About This Project

Polyethylene terephthalate (PET) microplastics have been detected in human blood and tissues, and linked to inflammation, hormone disruption, and metabolic dysfunction. We hypothesize that engineered PETase and MHETase enzymes will effectively degrade PET microplastics under physiologically relevant conditions without producing harmful byproducts. This validation study is the first step toward developing the first FDA-approved therapeutic to safely remove microplastics from our bodies.

Ask the Scientists

What is the context of this research?

It is estimated that humans may consume 74,000–121,000 microplastic particles per year through ingestion and inhalation combined (1). Among them, PET (polyethylene terephthalate) is widespread, used in bottles, textiles, and packaging (2). PET microplastics have been detected in human blood (3), and evidence of presence has also been reported in the placenta (4). Evidence suggests these particles may contribute to chronic inflammation (5), hormone disruption (6), and metabolic dysfunction (7). Scientists have already engineered enzymes such as PETase and MHETase that can efficiently depolymerize PET in environmental conditions (8). Based on this, it is theoretically possible that engineered versions of these enzymes could also act on PET microplastics in human biological fluids. What remains unknown, and what this study will test, is whether they remain active, stable under human-like conditions while demonstrating a safety profile suitable for therapeutic development.

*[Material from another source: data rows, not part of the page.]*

(** C7: [get_exif_datetime] returns; it never raises.  For a file without
    a readable capture time it returns nothing, writes no file, and the
    loop of the directory goes on with the next name, the count as it
    was. *)
Theorem get_exif_datetime_never_raises (w : world) (image_path : string) (st : state) :
  (exists date st', get_exif_datetime w image_path st = (Return date, st'))
  /\ (no_capture_time w image_path ->
      exists st',
        get_exif_datetime w image_path st = (Return None, st')
        /\ saved st' = saved st
        /\ forall directory_path filename watermark_dir font_size font_color position
                  rest processed_count,
            image_path = path_join directory_path filename ->
            is_supported filename = true ->
            exists st'',
              process_files w directory_path watermark_dir font_size font_color position
                (filename :: rest) processed_count st
              = process_files w directory_path watermark_dir font_size font_color position
                  rest processed_count st''
              /\ saved st'' = saved st).
Proof.
  split.
  - rewrite get_exif_datetime_run.
    destruct (get_exif_datetime_body w image_path); eauto.
  - intros Hno.
    assert (exists st', get_exif_datetime w image_path st = (Return None, st')
                        /\ saved st' = saved st) as (st' & Hrun & Hsaved).
    { rewrite get_exif_datetime_run.
      destruct (no_capture_time_body w image_path Hno) as [-> | [e ->]]; eauto. }
    exists st'. split; [exact Hrun|]. split; [exact Hsaved|].
    intros directory_path filename watermark_dir font_size font_color position rest
      processed_count -> Hsup.
    cbn [process_files]. rewrite Hsup. unfold bind at 1. rewrite Hrun.
    cbn [truthy]. unfold bind, print.
    eexists. split; [reflexivity|]. exact Hsaved.
Qed.

Lemma get_exif_datetime_never_raises_witness :
  (exists st', get_exif_datetime sample_world "photos/c.JPG" initial = (Return None, st')
               /\ saved st' = [])
  /\ (exists st', get_exif_datetime sample_world "photos/gone.jpg" initial = (Return None, st')
                  /\ saved st' = [])
  /\ (exists st', get_exif_datetime sample_world "photos/d.jpeg" initial = (Return None, st')
                  /\ saved st' = []).
Proof.
  assert (no_capture_time sample_world "photos/c.JPG") as H1.
  { eapply metadata_missing; reflexivity. }
  assert (no_capture_time sample_world "photos/gone.jpg") as H2.
  { eapply open_fails; reflexivity. }
  assert (no_capture_time sample_world "photos/d.jpeg") as H3.
  { eapply (unparseable _ _ _ [(0x010F, ExifStr "Canon")]
              [(0x9003, ExifStr "2024:03:15 10:20:30")] 0x0132
              (ExifStr "0000:00:00 00:00:00") ValueError);
      [reflexivity | reflexivity | repeat constructor | reflexivity | reflexivity]. }
  destruct (get_exif_datetime_never_raises sample_world "photos/c.JPG" initial)
    as [_ G1].
  destruct (get_exif_datetime_never_raises sample_world "photos/gone.jpg" initial)
    as [_ G2].
  destruct (get_exif_datetime_never_raises sample_world "photos/d.jpeg" initial)
    as [_ G3].
  destruct (G1 H1) as (s1 & E1 & S1 & _).
  destruct (G2 H2) as (s2 & E2 & S2 & _).
  destruct (G3 H3) as (s3 & E3 & S3 & _).
  exact (conj (ex_intro _ s1 (conj E1 S1))
           (conj (ex_intro _ s2 (conj E2 S2)) (ex_intro _ s3 (conj E3 S3)))).
Defined.

(** ** [process_images_in_directory] *)

Example process_sample :
  process_images_in_directory sample_world "photos" 36 white_half "bottom-right" initial
  = (Return None,
     State
       [ Processed "a.jpg" "photos/photos_watermark/a.jpg";
         NoCaptureTime "c.JPG";
         ExifError "photos/d.jpeg" ValueError; NoCaptureTime "d.jpeg";
         ExifError "photos/e.bmp" AttributeError; NoCaptureTime "e.bmp";
         Processed "f.png" "photos/photos_watermark/f.png";
         Summary 2 ]
       ["photos/photos_watermark"]
       [ ("photos/photos_watermark/a.jpg",
          Image RGB (200, 100)
            (Converted RGB
               (AlphaComposite (Converted RGBA (Decoded "photos/a.jpg"))
                  (DrawText (149, 79) "2024-03-16" (TrueType "DejaVuSans.ttf" 36) white_half
                     (Solid [255; 255; 255; 0])))));
         ("photos/photos_watermark/f.png",
          Image RGBA (300, 200)
            (AlphaComposite (Decoded "photos/f.png")
               (DrawText (249, 179) "2024-03-16" (TrueType "DejaVuSans.ttf" 36) white_half
                  (Solid [255; 255; 255; 0])))) ]).
Proof. vm_compute. reflexivity. Qed.

Lemma length_append (x y : string) :
  String.length (x +:+ y) = (String.length x + String.length y)%nat.
Proof. induction x as [|a x IH]; [reflexivity|]. rewrite append_cons. simpl. now rewrite IH. Qed.

Lemma slice_from_append (x y : string) (k : nat) :
  Py.slice_from (String.length x + k) (x +:+ y) = Py.slice_from k y.
Proof. induction x as [|a x IH]; [reflexivity|]. rewrite append_cons. simpl. exact IH. Qed.

Lemma lower_append (x y : string) : Py.lower (x +:+ y) = Py.lower x +:+ Py.lower y.
Proof.
  induction x as [|a x IH]; [reflexivity|].
  rewrite append_cons. cbn [Py.lower]. rewrite append_cons. now rewrite IH.
Qed.

Lemma length_lower (x : string) : String.length (Py.lower x) = String.length x.
Proof. induction x as [|a x IH]; [reflexivity|]. simpl. now rewrite IH. Qed.

Lemma endswith_append (x y suffix : string) :
  (String.length suffix <= String.length y)%nat ->
  Py.endswith (x +:+ y) suffix = Py.endswith y suffix.
Proof.
  intros Hle. unfold Py.endswith. rewrite length_append.
  replace (String.length x + String.length y - String.length suffix)%nat
    with (String.length x + (String.length y - String.length suffix))%nat by lia.
  rewrite slice_from_append.
  destruct (Nat.leb_spec (String.length suffix) (String.length y));
    destruct (Nat.leb_spec (String.length suffix) (String.length x + String.length y));
    try lia; reflexivity.
Qed.

(** The output directory is no image file. *)
Lemma watermark_dir_unsupported (b : string) : is_supported (b +:+ "_watermark") = false.
Proof.
  unfold is_supported, Py.endswith_any, supported_formats. cbn [existsb].
  rewrite lower_append.
  rewrite !endswith_append by (simpl; lia). reflexivity.
Qed.

Lemma supported_after_makedirs (w : world) (directory_path : string)
    (names : list string) :
  listdir w directory_path = Return names ->
  exists names',
    listdir_after_makedirs w directory_path = Return names'
    /\ List.filter is_supported names' = supported_files w directory_path.
Proof.
  intros Hls. unfold listdir_after_makedirs, supported_files, listing. rewrite Hls.
  cbn [rbind]. eexists. split; [reflexivity|].
  case_bool_decide; [reflexivity|].
  rewrite List.filter_app. cbn [List.filter].
  rewrite watermark_dir_unsupported. apply app_nil_r.
Qed.

Lemma makedirs_run (w : world) (path : string) (st : state) :
  makedirs w path st =
  match makedirs_error w path with
  | Some e => (Raise e, st)
  | None =>
      (Return tt,
       if bool_decide (path ∈ made_dirs st) then st
       else State (console st) (made_dirs st ++ [path]) (saved st))
  end.
Proof. reflexivity. Qed.

Lemma makedirs_keeps (w : world) (path : string) (st : state) (r : result unit)
    (st' : state) :
  makedirs w path st = (r, st') -> saved st' = saved st /\ console st' = console st.
Proof.
  rewrite makedirs_run. destruct (makedirs_error w path); intros [= _ <-]; auto.
  case_bool_decide; auto.
Qed.

Lemma add_watermark_run (w : world) (image_path text : string) (font_size : Z)
    (font_color : list Z) (position : string) (st : state) :
  add_watermark_to_image w image_path text font_size font_color position st =
  match add_watermark_body w image_path text font_size font_color position with
  | Return im => (Return (Some im), st)
  | Raise e => (Return None, printed st (WatermarkError image_path e))
  end.
Proof.
  unfold add_watermark_to_image, try_except, lift, bind, print, ret.
  destruct (add_watermark_body _ _ _ _ _ _); reflexivity.
Qed.

Lemma process_files_run (w : world) (directory_path : string) (font_size : Z)
    (font_color : list Z) (position : string) (filenames : list string) :
  forallb (composites_and_saves w directory_path font_size font_color position)
    (List.filter is_supported filenames) = true ->
  forall processed_count st,
  exists st',
    process_files w directory_path (watermark_dir_of directory_path) font_size font_color
      position filenames processed_count st
    = (Return (processed_count
               + Z.of_nat (List.length
                    (List.filter (fun f => negb (lacks_date w directory_path f))
                       (List.filter is_supported filenames)))), st')
    /\ List.map fst (saved st')
       = List.map fst (saved st)
         ++ List.map (path_join (watermark_dir_of directory_path))
              (List.filter (fun f => negb (lacks_date w directory_path f))
                 (List.filter is_supported filenames))
    /\ made_dirs st' = made_dirs st.
Proof.
  induction filenames as [|filename rest IH]; intros Hall processed_count st.
  - exists st. cbn. rewrite Z.add_0_r, app_nil_r. auto.
  - cbn [process_files List.filter] in *.
    destruct (is_supported filename) eqn:Hsup; cbv iota in Hall |- *;
      [|exact (IH Hall processed_count st)].
    cbn [forallb List.filter] in *. apply andb_true_iff in Hall as [Hfile Hall].
    unfold bind at 1. rewrite get_exif_datetime_run.
    unfold composites_and_saves, capture_date in Hfile.
    destruct (get_exif_datetime_body w (path_join directory_path filename))
      as [date|e] eqn:Hbody.
    + destruct (truthy date) as [text|] eqn:Htext.
      * assert (lacks_date w directory_path filename = false) as ->
          by (unfold lacks_date, capture_date; now rewrite Hbody, Htext).
        unfold bind at 1. rewrite add_watermark_run.
        destruct (add_watermark_body w _ text font_size font_color position)
          as [im|] eqn:Him; [|discriminate Hfile].
        destruct (save_error w _ im) eqn:Hsave; [discriminate Hfile|].
        unfold bind at 1. unfold save at 1. rewrite Hsave.
        unfold bind at 1. unfold print at 1. cbn [console made_dirs saved].
        destruct (IH Hall (processed_count + 1)
                    (State (console st
                            ++ [Processed filename
                                  (path_join (watermark_dir_of directory_path) filename)])
                       (made_dirs st)
                       (saved st ++ [(path_join (watermark_dir_of directory_path)
                                        filename, im)])))
          as (st' & Hrun & Hsaved & Hdirs).
        exists st'. cbn [negb List.length List.map]. split; [|split].
        -- rewrite Hrun. f_equal. f_equal. lia.
        -- rewrite Hsaved. cbn [saved]. rewrite List.map_app. cbn [List.map fst].
           now rewrite <- app_assoc.
        -- rewrite Hdirs. reflexivity.
      * assert (lacks_date w directory_path filename = true) as ->
          by (unfold lacks_date, capture_date; now rewrite Hbody, Htext).
        unfold bind at 1. unfold print at 1.
        destruct (IH Hall processed_count
                    (State (console st ++ [NoCaptureTime filename]) (made_dirs st)
                       (saved st)))
          as (st' & Hrun & Hsaved & Hdirs).
        exists st'. cbn [negb]. auto.
    + assert (lacks_date w directory_path filename = true) as ->
        by (unfold lacks_date, capture_date; now rewrite Hbody).
      cbn [truthy]. unfold bind at 1. unfold print at 1.
      destruct (IH Hall processed_count
                  (State (console (printed st (ExifError
                                     (path_join directory_path filename) e))
                          ++ [NoCaptureTime filename])
                     (made_dirs (printed st (ExifError
                                   (path_join directory_path filename) e)))
                     (saved (printed st (ExifError
                               (path_join directory_path filename) e)))))
        as (st' & Hrun & Hsaved & Hdirs).
      exists st'. cbn [negb]. auto.
Qed.

Lemma dated_count (w : world) (directory_path : string) :
  Z.of_nat (List.length (dated_files w directory_path))
  = Z.of_nat (List.length (supported_files w directory_path))
    - Z.of_nat (List.length (List.filter (lacks_date w directory_path)
                               (supported_files w directory_path))).
Proof.
  unfold dated_files.
  pose proof (List.filter_length (lacks_date w directory_path)
                (supported_files w directory_path)) as H.
  lia.
Qed.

What is the significance of this project?

This project represents the first step toward removing microplastics from the human body. If enzyme therapy could degrade PET microplastics within the human body, it would be a paradigm shift: rather than just reducing environmental plastic, we could remove plastics from our bodies. That could potentially mitigate inflammation, oxidative stress, endocrine disruption, or metabolic disease risk, which microplastics are associated with (8, 9, 10). A recent study showed an engineered PETase could degrade PET in human serum without harming cells (11). This is evidence that enzymes may function safely in human biological fluids. However, this early work tested a single enzyme under limited conditions. Our study will expand on this by systematically evaluating multiple engineered enzymes (PETase and MHETase), enzyme stability, dose-response safety, and breakdown products to determine whether this approach is truly viable for therapeutic development and human application.

What are the goals of the project?

In this first validation study, we’ll ask a simple question: can specially engineered enzymes safely break down PET microplastics in a blood-like fluid and remain friendly to human cells? We’ll add the enzymes (PETase and MHETase) to human serum containing PET, track how much plastic is broken down and how long the enzymes keep working, and check cell health in standard human cell models. We’ll also confirm that the breakdown byproducts are well-tolerated and non-toxic to human cells. With clear “go/no-go” criteria set in advance, the results will show if this approach is feasible, safe, and provide the evidence to move toward a first-of-its-kind therapeutic to reduce internal plastic burden in humans.